(** The scan for the greatest distance finds a bound of all of them. *)
Lemma far_steps_greatest points l : forall d j,
  f32_place d <> None ->
  let dist i := perpendicular_distance (List.nth i points origin) (List.nth 0 points origin)
                  (List.nth (length points - 1) points origin) in
  let r := foldl (far_step points) (d, j) l in
  f32_place r.1 <> None /\ f32_ltb r.1 d = false /\
  (forall i, i ∈ l -> f32_ltb r.1 (dist i) = false) /\
  (r = (d, j) \/ r.2 ∈ l /\ r.1 = dist r.2).
Proof.
  induction l as [|i l IH]; intros d j Hd dist r.
  { split; [done|]. split; [apply f32_ltb_irrefl|]. split; [by intros i ?%elem_of_nil|by left]. }
  subst r. cbn [foldl].
  assert (far_step points (d, j) i = if f32_ltb d (dist i) then (dist i, i) else (d, j)) as -> by done.
  destruct (f32_ltb d (dist i)) eqn:Hi.
  - destruct (IH (dist i) i (proj2 (f32_ltb_number _ _ Hi))) as (H1&H2&H3&H4).
    set (r := foldl _ _ l) in *. split; [done|]. split; [|split].
    + destruct (f32_ltb r.1 d) eqn:E; [|done].
      by rewrite (f32_ltb_trans r.1 d (dist i) E Hi) in H2.
    + intros k [->|Hk]%elem_of_cons; [done|by apply H3].
    + right. destruct H4 as [H4|[H4 H5]]. 
      { rewrite H4. split; [left|done]. } { split; [by right|done]. }
  - destruct (IH d j Hd) as (H1&H2&H3&H4). set (r := foldl _ _ l) in *.
    split; [done|]. split; [done|]. split.
    + intros k [->|Hk]%elem_of_cons; [|by apply H3].
      destruct (f32_ltb r.1 (dist i)) eqn:E; [|done].
      by rewrite (f32_not_less_ltb d r.1 (dist i) H2 E Hd) in Hi.
    + destruct H4 as [->|[H4 H5]]; [by left|right; split; [by right|done]].
Qed.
·····
_WORK ORDER_
Your response should hold the lines from the first line of the entries above through the line with "let dist i := perpendicular_distance", each retyped exactly, and nothing else.

_SOLVED EXERCISE_
(** The scan for the greatest distance finds a bound of all of them. *)
Lemma far_steps_greatest points l : forall d j,
  f32_place d <> None ->
  let dist i := perpendicular_distance (List.nth i points origin) (List.nth 0 points origin)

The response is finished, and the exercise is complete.